Portus Alternative Asset Management Inc. has taken the extraordinary step of telling clients they cannot withdraw any money from the company's investment funds.
The fund manager, which is under investigation by regulators across Canada, says it has suspended all redemption requests from investors, effective immediately.
A client service representative at Portus said the firm sent out an "e-mail blast" yesterday to sales agents across the country, notifying them of the suspension. The e-mail prompted a flood of calls from worried clients to the firm, the service rep told The Globe and Mail. "Right now, every series is doing very well, but if we receive mass redemption requests then it will affect the performance of the fund," she said.
The move is the latest blow for embattled Portus. Last week, securities regulators imposed a temporary ban on the firm that prevents it from signing up new clients or accepting more money for existing accounts. The temporary order is in place for two weeks, pending a regulatory hearing.
Portus had been one of the fastest-growing hedge fund firms in Canada, with 26,000 clients and $800-million in assets under management.

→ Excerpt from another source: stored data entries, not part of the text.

(** [C6] Delegation never escalates when only roots are issued: after any
    history in which every capability handed to [issue] has no parent, a
    permitted check means that every capability on the chain, up to the root,
    permits the action by its own scope; otherwise two different capabilities
    share a content address. *)
Theorem delegation_never_escalates (ops : list CapOp) (receipts0 : R) (now : Timestamp) (id : Hash)
  (d : ActionDescriptor) (o : CheckOutcome) (sw : SwarmId) :
  issues_roots ops →
  let s := cap_run ops (mk ∅ ∅ receipts0) in
  check_inner now id d s = Ok (o, sw) → CheckOutcome.permitted o = true →
  AddressClash ∨ ∃ cs, Chain now s id cs ∧ Forall (λ c, Scope.permits (Capability.scope c) d = true) cs.
Proof.
  intros Hops s Ho Hp.
  destruct (proj1 (check_inner_permitted now id d s)) as (leaf & cs & Hc & _ & _ & Hperm & _); [eauto|].
  assert (delegation_ok s) as Hs.
  { apply cap_run_delegation; [done|]. split; intros *; simpl; by intros ?%lookup_empty_Some. }
  destruct (chain_narrows now s id _ Hs Hc) as [|(leaf' & rest & Heq & _ & Heff & Hall)]; [by left|].
  right. exists (leaf :: cs). split; [done|]. rewrite Heff, permits_admits in Hperm.
  eapply Forall_impl; [by apply Hall|]. intros c. by rewrite permits_admits.
Qed.

(** [C22] Revocation is final and reaches every descendant: once a stored
    capability has been revoked (even if recording the receipt failed), then
    after any further history no check of a capability whose chain contains it
    is permitted. *)
Theorem revocation_reaches_descendants (s : MemoryCapabilityStore R) (clock : nat → Timestamp)
  (reason : string) (ops : list CapOp) (revoked_id id : Hash) (c : Capability) (now : Timestamp)
  (d : ActionDescriptor) (o : CheckOutcome) (sw : SwarmId) :
  by_id s !! revoked_id = Some c →
  let s' := cap_run ops (revoke clock revoked_id reason s).2 in
  check_inner now id d s' = Ok (o, sw) → CheckOutcome.permitted o = true →
  revoked_id ≠ id ∧ ∃ cs, Chain now s' id cs ∧ Forall (λ c', Capability.parent c' ≠ Some revoked_id) cs.
Proof.
  intros Hid s' Ho Hp.
  destruct (proj1 (check_inner_permitted now id d s')) as (leaf & cs & Hc & _); [eauto|].
  assert (is_Some (revoked s' !! revoked_id)) as [re Hre].
  { apply cap_run_revoked. pose proof (f_equal snd (revoke_caps clock revoked_id reason s)) as Hr.
    rewrite bool_decide_eq_true_2 in Hr by eauto. simpl in Hr. rewrite Hr. by rewrite lookup_insert_eq. }
  clear Ho Hp. split.
  - intros ->. assert (link now s' id leaf) as (_ & Hn & _) by by inversion Hc. congruence.
  - exists (leaf :: cs). split; [done|]. clear Hid.
    induction Hc as [i c' _ Hpar|i c' p cs' _ Hpar Hc IH]; constructor; try done.
    + by rewrite Hpar.
    + rewrite Hpar. intros [= ->]. assert (∃ c'', link now s' revoked_id c'') as (? & _ & Hn & _)
        by (inversion Hc; eauto). congruence.
Qed.

(** [issue] takes a capability with a parent without comparing it to the
    parent, and where the two scopes list different action kinds the effective
    scope lifts the restriction: the subject of the issued child may perform
    every action kind, although neither capability permits it. *)
Lemma issued_child_escalates (now : Timestamp) (clock : nat → Timestamp)
  (s : MemoryCapabilityStore R) (parent_id : Hash) (parent child : Capability) (kind : string) :
  link now s parent_id parent → Capability.parent parent = None → Capability.caveats parent = [] →
  Capability.parent child = Some parent_id → Capability.caveats child = [] →
  capability_hash child ≠ parent_id → revoked s !! capability_hash child = None →
  Capability.is_within_window child now = true →
  quarantine (Capability.subject child) = false → (2 <= max_depth)%N →
  clash (Scope.permitted_actions (Capability.scope parent)) (Scope.permitted_actions (Capability.scope child)) →
  kind ∉ Scope.permitted_actions (Capability.scope parent) →
  kind ∉ Scope.permitted_actions (Capability.scope child) →
  let d := ActionDescriptor.mk kind [] ∅ None None in
  Scope.permits (Capability.scope parent) d = false ∧ Scope.permits (Capability.scope child) d = false ∧
  ∃ o sw, check_inner now (capability_hash child) d (issue clock child s).2 = Ok (o, sw) ∧
          CheckOutcome.permitted o = true.
Proof.
  intros (Hpid & Hpr & Hpw) Hpp Hpc Hcp Hcc Hne Hcr Hcw Hq Hmax Hclash Hkp Hkc d.
  assert (∀ sc, Scope.permitted_actions sc ≠ [] → kind ∉ Scope.permitted_actions sc →
            Scope.permits sc d = false) as Hno.
  { intros sc Hsc Hk. apply not_true_is_false. rewrite permits_admits. by intros ([?|?] & _). }
  destruct (id Hclash) as (Hpa & Hca & _). split; [by apply Hno|]. split; [by apply Hno|].
  pose proof (issue_caps clock child s) as Hs. rewrite Hq in Hs. injection Hs as Hb Hr.
  apply check_inner_permitted. exists child, [parent]. split; [|split_and!].
  - eapply chain_link; [split_and!; [by rewrite Hb, lookup_insert_eq|by rewrite Hr|done]|done|].
    apply chain_root; [|done]. split_and!; [by rewrite Hb, lookup_insert_ne|by rewrite Hr|done].
  - simpl. lia.
  - done.
  - split.
    + simpl. apply permits_admits. unfold admits, d; simpl. split; [by apply intersect_dim_clash|].
      split_and!; done.
    + rewrite !Forall_cons, Hpc, Hcc. by repeat constructor.
Qed.

(** Every answered check leaves an audit receipt: when [check] returns,
    the receipt it names is in the receipt store, was written by the control
    plane, and says [capability.check.pass] exactly when the check permitted;
    the capabilities themselves are untouched. *)
Lemma capability_check_recorded `{!ReceiptStoreLaws R} (clock : nat → Timestamp) (id : Hash)
  (d : ActionDescriptor) (s s' : MemoryCapabilityStore R) (ev : CheckEvaluation) :
  store_inv (receipts s) → check clock id d s = (Ok ev, s') →
  caps s' = caps s ∧
  ∃ r r', view (receipts s') !! CheckEvaluation.check_receipt ev = Some r' ∧
    CheckEvaluation.check_receipt ev = receipt_id r ∧
    Receipt.actor r = ControlPlaneIdentity.agent_id control_plane ∧
    Receipt.action_kind r =
      (if CheckOutcome.permitted (CheckEvaluation.outcome ev)
       then "capability.check.pass" else "capability.check.deny")%string.
Proof.
  intros Hinv Hc. split.
  { pose proof (check_caps clock id d s) as Hcaps. by rewrite Hc in Hcaps. }
  unfold MemoryCapabilityStore.check in Hc.
  apply mthen_Ok in Hc as ([o sw] & s1 & Heq & Hc). injection Heq as Ho <-.
  apply mthen_Ok in Hc as (h & s2 & Hrec & [= <- <-]). simpl in *.
  unfold record_check, MemoryCapabilityStore.record_event in Hrec. simpl in Hrec.
  apply mthen_Ok in Hrec as (r & s3 & Hr & Hrec). injection Hr as Hr <-.
  rewrite control_plane_receipt_eq in Hr. cbv zeta in Hr.
  apply rbind_Ok in Hr as (sig & _ & [= <-]).
  apply mthen_Ok in Hrec as (out & s4 & Happ & [= <- <-]).
  unfold m_map_err, zoom in Happ. destruct (append _ _ _ _) as [[out'|e] rs] eqn:Ha; [|done].
  injection Happ as <- <-. apply append_Ok in Ha as (_ & Hid & Hk); [|done]. rewrite Hid.
  set (r := Receipt.with_signatures _ _) in *. exists r. simpl.
  destruct (AppendOutcome.kind out'); destruct Hk as [Hv1 Hv2].
  - exists r. split_and!; [|done..]. by rewrite Hv2, lookup_insert_eq.
  - destruct Hv1 as [r' Hr']. exists r'. split_and!; [|done..]. by rewrite Hv2.
Qed.

End proofs.

(** ** Witnesses *)

Module CapToy.
Import MerkleToy.
#[global] Instance encode : Encode cproto.Capability := λ p, cproto.Cap_capability_id p.
Definition key : SigningKey := SigningKey.mk [Byte.x07].
Definition cp : ControlPlaneIdentity := ControlPlaneIdentity.new (agent 9) (in_process_signer key).
Definition resolver : PassportResolver :=
  StaticPassportResolver.resolver
    (StaticPassportResolver.with_actor (agent 9) (SigningKey.public key) StaticPassportResolver.new).
Definition clock (n : nat) : Timestamp := Timestamp.mk "50" (N.of_nat n).
Definition cap (name : string) (parent : option Hash) (sc : Scope) : Capability :=
  Capability.mk (SpecVersion.mk "1.0.0") (as_bytes name) swarm (Issuer.Operator []) (agent 1) sc parent
    (Timestamp.mk "0" 0) (Timestamp.mk "100" 0) [] "" None.
Definition root : Capability := cap "root" None (Scope.for_action "pay").
Definition child (sc : Scope) : Capability := cap "child" (Some (capability_hash root)) sc.
Definition narrow : Scope := Scope.with_bound "usd" "5" (Scope.for_action "pay").
Definition pay : ActionDescriptor := ActionDescriptor.mk "pay" [] ∅ None None.
Definition empty : MemoryCapabilityStore MemoryStore := mk ∅ ∅ MemoryStore.new.
Definition run (ops : list CapOp) : MemoryCapabilityStore MemoryStore :=
  cap_run DEFAULT_MAX_CHAIN_DEPTH resolver cp always_allowed swarm ops empty.
Definition delegated : list CapOp := [Issue clock root; Attenuate clock (child narrow)].
Definition verdict (ops : list CapOp) (id : Hash) (d : ActionDescriptor)
  : Result (CheckOutcome * SwarmId) CapabilityError :=
  check_inner DEFAULT_MAX_CHAIN_DEPTH always_allowed swarm (clock 0) id d (run ops).
Definition stored : MemoryCapabilityStore MemoryStore :=
  mk {[capability_hash root := root]} ∅ MemoryStore.new.
Definition checked : Result CheckEvaluation CapabilityError * MemoryCapabilityStore MemoryStore :=
  check DEFAULT_MAX_CHAIN_DEPTH resolver cp always_allowed swarm clock (capability_hash root) pay stored.
Definition evaluation : CheckEvaluation :=
  match checked.1 with
  | Ok ev => ev
  | Err _ => CheckEvaluation.mk (CheckOutcome.deny None "" []) (sha256 [])
  end.
End CapToy.

Lemma delegation_never_escalates_witness :
  CapToy.verdict CapToy.delegated (capability_hash (CapToy.child CapToy.narrow)) CapToy.pay
    = Ok (CheckOutcome.permit (Some (capability_hash (CapToy.child CapToy.narrow))) [], MerkleToy.swarm) ∧
  (AddressClash ∨ ∃ cs, Chain (CapToy.clock 0) (CapToy.run CapToy.delegated)
      (capability_hash (CapToy.child CapToy.narrow)) cs ∧
    Forall (λ c, Scope.permits (Capability.scope c) CapToy.pay = true) cs).
Proof.
  split; [vm_compute; reflexivity|].
  apply (delegation_never_escalates DEFAULT_MAX_CHAIN_DEPTH CapToy.resolver CapToy.cp always_allowed
           MerkleToy.swarm CapToy.delegated MemoryStore.new (CapToy.clock 0)
           (capability_hash (CapToy.child CapToy.narrow)) CapToy.pay
           (CheckOutcome.permit (Some (capability_hash (CapToy.child CapToy.narrow))) [])
           MerkleToy.swarm).
  - intros clock c Hin. apply elem_of_cons in Hin as [Heq|Hin]; [by injection Heq as -> ->|].
    apply list_elem_of_singleton in Hin. discriminate.
  - vm_compute. reflexivity.
  - reflexivity.
Defined.

(** The sibling issued after the root's child is revoked is still permitted. *)
Lemma revocation_reaches_descendants_witness :
  capability_hash (CapToy.child CapToy.narrow) ≠ capability_hash CapToy.root ∧
  ∃ cs, Chain (CapToy.clock 0)
          (cap_run DEFAULT_MAX_CHAIN_DEPTH CapToy.resolver CapToy.cp always_allowed MerkleToy.swarm []
             (revoke CapToy.resolver CapToy.cp CapToy.clock (capability_hash (CapToy.child CapToy.narrow))
                "lost" (CapToy.run CapToy.delegated)).2)
          (capability_hash CapToy.root) cs ∧
        Forall (λ c', Capability.parent c' ≠ Some (capability_hash (CapToy.child CapToy.narrow))) cs.
Proof.
  apply (revocation_reaches_descendants DEFAULT_MAX_CHAIN_DEPTH CapToy.resolver CapToy.cp always_allowed
           MerkleToy.swarm (CapToy.run CapToy.delegated) CapToy.clock "lost" []
           (capability_hash (CapToy.child CapToy.narrow)) (capability_hash CapToy.root)
           (CapToy.child CapToy.narrow) (CapToy.clock 0) CapToy.pay
           (CheckOutcome.permit (Some (capability_hash CapToy.root)) []) MerkleToy.swarm);
    vm_compute; reflexivity.
Defined.

Lemma issued_child_escalates_witness :
  let child := CapToy.child (Scope.for_action "read") in
  let d := ActionDescriptor.mk "transfer" [] ∅ None None in
  Scope.permits (Capability.scope CapToy.root) d = false ∧ Scope.permits (Capability.scope child) d = false ∧
  ∃ o sw, check_inner DEFAULT_MAX_CHAIN_DEPTH always_allowed MerkleToy.swarm (CapToy.clock 0)
            (capability_hash child) d
            (issue CapToy.resolver CapToy.cp always_allowed CapToy.clock child
               (CapToy.run [Issue CapToy.clock CapToy.root])).2 = Ok (o, sw) ∧
          CheckOutcome.permitted o = true.
Proof.
  apply (issued_child_escalates DEFAULT_MAX_CHAIN_DEPTH CapToy.resolver CapToy.cp always_allowed
           MerkleToy.swarm (CapToy.clock 0) CapToy.clock (CapToy.run [Issue CapToy.clock CapToy.root])
           (capability_hash CapToy.root) CapToy.root (CapToy.child (Scope.for_action "read")) "transfer");
    try (vm_compute; reflexivity).
  - split_and!; vm_compute; reflexivity.
  - vm_compute. discriminate.
  - vm_compute. discriminate.
  - split_and!; [discriminate|discriminate|]. intros x. simpl. rewrite !list_elem_of_singleton. congruence.
  - apply (bool_decide_unpack _). vm_compute. exact I.
  - apply (bool_decide_unpack _). vm_compute. exact I.
Defined.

It is highly unusual for an investment firm to suspend redemptions. However, a clause in an August, 2003, Portus offering memorandum stipulates the conditions under which its fund managers can do so -- "if unrestricted redemptions would be detrimental to the interests of non-redeeming unitholders," the document says.

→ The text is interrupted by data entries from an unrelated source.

(* yutha-registry/src/memory.rs:384-439 MemoryRegistry::rotate_key *)
Definition rotate_key clock (new_passport : Passport)
  : M (MemoryRegistry P R) RegistryError RegistrationOutcome :=
  do! lift (map_err RegistryError.Passport (verify_self_signature new_passport)) in
  if negb (bool_decide (Passport.swarm_id new_passport = Topology.swarm_id topology)) then
    throw (RegistryError.SwarmMismatch (Topology.swarm_id topology) (Passport.swarm_id new_passport))
  else
    let! found := (λ s, (map_err RegistryError.Passport
                           (PassportStore.lookup (Passport.agent_id new_passport) (passports s)), s)) in
    let! existing := lift (ok_or found (RegistryError.Passport
                             (PassportError.NotFound (Passport.agent_id new_passport)))) in
    let old_fingerprint := fingerprint_public_key (PublicKey.value (Passport.agent_public_key existing)) in
    let new_fingerprint :=
      fingerprint_public_key (PublicKey.value (Passport.agent_public_key new_passport)) in
    let! outcome := on_passports (PassportStore.rotate_key new_passport) in
    let! receipt := lift (build_signed_receipt clock "agent.rotate_key"
        [agent_evidence "agent_id" (Passport.agent_id new_passport);
         Evidence.new "old_key_fingerprint" "type.yutha.dev/v1/Hash" old_fingerprint;
         Evidence.new "new_key_fingerprint" "type.yutha.dev/v1/Hash" new_fingerprint]) in
    let! append_out := m_map_err RegistryError.Receipt (append_receipt receipt) in
    mret (with_receipt (AppendOutcome.receipt_id append_out) outcome).
End registry.
End MemoryRegistry.
Notation MemoryRegistry := MemoryRegistry.MemoryRegistry.

(** ** Admission *)

Lemma check_all_Ok rs p : check_all rs p = Ok tt.
Proof. induction rs as [|[] rs IH]; simpl; [done|apply IH..]. Qed.

Definition closed_admits (c : AdmissionPolicy.ClosedPolicy) (p : Passport) : Prop :=
  Passport.agent_id p ∈ AdmissionPolicy.allowlisted_agents c ∨
  AdmissionPolicy.allowlisted_owner_key_fingerprints c ≠ [].
Definition open_admits (o : AdmissionPolicy.OpenPolicy) (p : Passport) : Prop :=
  PassportTier.ltb (Passport.tier p) (AdmissionPolicy.min_passport_tier o) = false ∧
  is_Some (Passport.expires_at p).
Definition admits_passport (policy : AdmissionPolicy) (p : Passport) : Prop :=
  match policy with
  | AdmissionPolicy.Closed c => closed_admits c p
  | AdmissionPolicy.Open o => open_admits o p
  | AdmissionPolicy.Hybrid h =>
      closed_admits (AdmissionPolicy.core h) p ∨ open_admits (AdmissionPolicy.periphery h) p
  end.

Lemma check_closed_Ok c p : check_closed c p = Ok tt ↔ closed_admits c p.
Proof.
  unfold check_closed, closed_admits. destruct (contains _ _) eqn:E; simpl.
  - apply contains_true in E. naive_solver.
  - apply contains_false in E. destruct (AdmissionPolicy.allowlisted_owner_key_fingerprints c);
      [destruct (AdmissionPolicy.pending_review_on_unknown c)|]; naive_solver.
Qed.

Lemma check_open_Ok o p : check_open o p = Ok tt ↔ open_admits o p.
Proof.
  unfold check_open, open_admits. destruct (PassportTier.ltb _ _); [naive_solver|].
  destruct (Passport.expires_at p); [rewrite check_all_Ok|].
  - naive_solver.
  - split; [done|]. by intros [_ []].
Qed.

Lemma check_admission_Ok policy p : check_admission policy p = Ok tt ↔ admits_passport policy p.
Proof.
  destruct policy as [c|o|h]; simpl; [apply check_closed_Ok|apply check_open_Ok|].
  unfold check_hybrid. destruct (check_closed (AdmissionPolicy.core h) p) as [[]|] eqn:E; simpl.
  - apply check_closed_Ok in E. naive_solver.
  - rewrite check_open_Ok. split; [by right|]. intros [Hc|?]; [|done].
    apply check_closed_Ok in Hc. congruence.
Qed.

(** ** Registration, through the two store contracts *)

Import MemoryRegistry.

Section proofs.
Context `{CryptoOps} `{Encode rproto.Receipt} `{Encode pproto.Passport}.
Context {P R : Type} `{!PassportStore P} `{!ReceiptStore R} `{!PassportStoreLaws P} `{!ReceiptStoreLaws R}.
Context (topology : Topology) (resolver : P → PassportResolver)
  (control_plane : ControlPlaneIdentity) (attestor : Attestor).
Implicit Types (s : MemoryRegistry P R) (clock : nat → Timestamp).

Notation register := (register topology resolver control_plane attestor).
Notation rotate_key := (rotate_key topology resolver control_plane).
Notation record_denial := (record_denial topology resolver control_plane).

The suspension came as a surprise to the regulators. Ontario Securities Commission enforcement director Mike Watson said he wasn't aware Portus had suspended redemptions in its funds. "It's definitely something we'll want to have a discussion with them about."
Boaz Manor, the firm's managing director and founder, did not return telephone messages yesterday. In a message posted on the firm's website this week, Mr. Boaz said the firm's investment strategy is sound and clients' principal investments are protected if held to maturity. Commenting on the temporary freeze order, he said: "We are taking the matter seriously."
In one fund alone -- the Market Neutral Preservation Fund -- investors have attempted to redeem an estimated $8-million, or roughly 40 per cent of it, according to client representatives at Portus. The fund had assets of $19.9-million as of last June.
Unlike some of Portus's funds, which enable investors to participate for as little as $5,000, the Preservation fund is marketed exclusively to so-called sophisticated investors and requires a minimum investment of $150,000. The fund was started in February, 2003, and is managed by Mr. Manor.
All redemptions in the Preservation fund have been suspended as of last Friday, "until further notice," according to a memo sent to dealers, a copy of which was obtained by The Globe.
The client services representative said Portus is suspending redemptions until regulators lift the order that prevents the firm from taking in new money. A hearing before the OSC is set for Feb. 17.
The regulators' concerns are centred around compliance issues, "so we should be able to resolve them," she said.
Portus has been under investigation by regulators in Nova Scotia since last summer. The OSC launched its investigation last month by sending staff from enforcement and compliance into Portus's Toronto head office. Mr. Watson said about five staff remain on site at the firm's office.
Portus markets what are known as "funds of hedge funds," which have grown in popularity over the past few years. Regulators are investigating the firm's marketing practices as well as books and records.
As part of that probe, regulators have sought information from Société Générale (Canada), a subsidiary of the French bank. According to Portus's website, the fund has a relationship with Société Générale, which it describes as one of "the world's largest banks specializing in guaranteed notes."
However, a Portus offering memorandum makes no mention of the bank guaranteeing a client's principal investment. Rather, it states that the fund has the obligation to return an amount to investors "equal to the aggregate original investment amount, provided that the bank fulfills its payment obligations to the [fund] at maturity."
Diletta Prando, director of legal affairs for the Montreal-based subsidiary of Société Générale, confirmed the bank has been contacted by regulators and said it is co-operating with their requests.
Ms. Prando acknowledged the bank has a relationship with Portus, but declined to comment on the nature of their business dealings, or whether SocGen is now re-evaluating its partnership with the hedge fund dealer. "We're reviewing the whole matter."
There is no indication or suggestion that SocGen has done anything improper, but the issue of bank guarantees has been raised as a potential problem by the Prince Edward Island Securities Office in its temporary order against Portus.
The regulator alleged in a notice that Portus has created the impression "through direct and indirect misrepresentation" that clients are purchasing funds guaranteed by a bank. No client portfolios were structured to contain such a guarantee, the regulator alleges.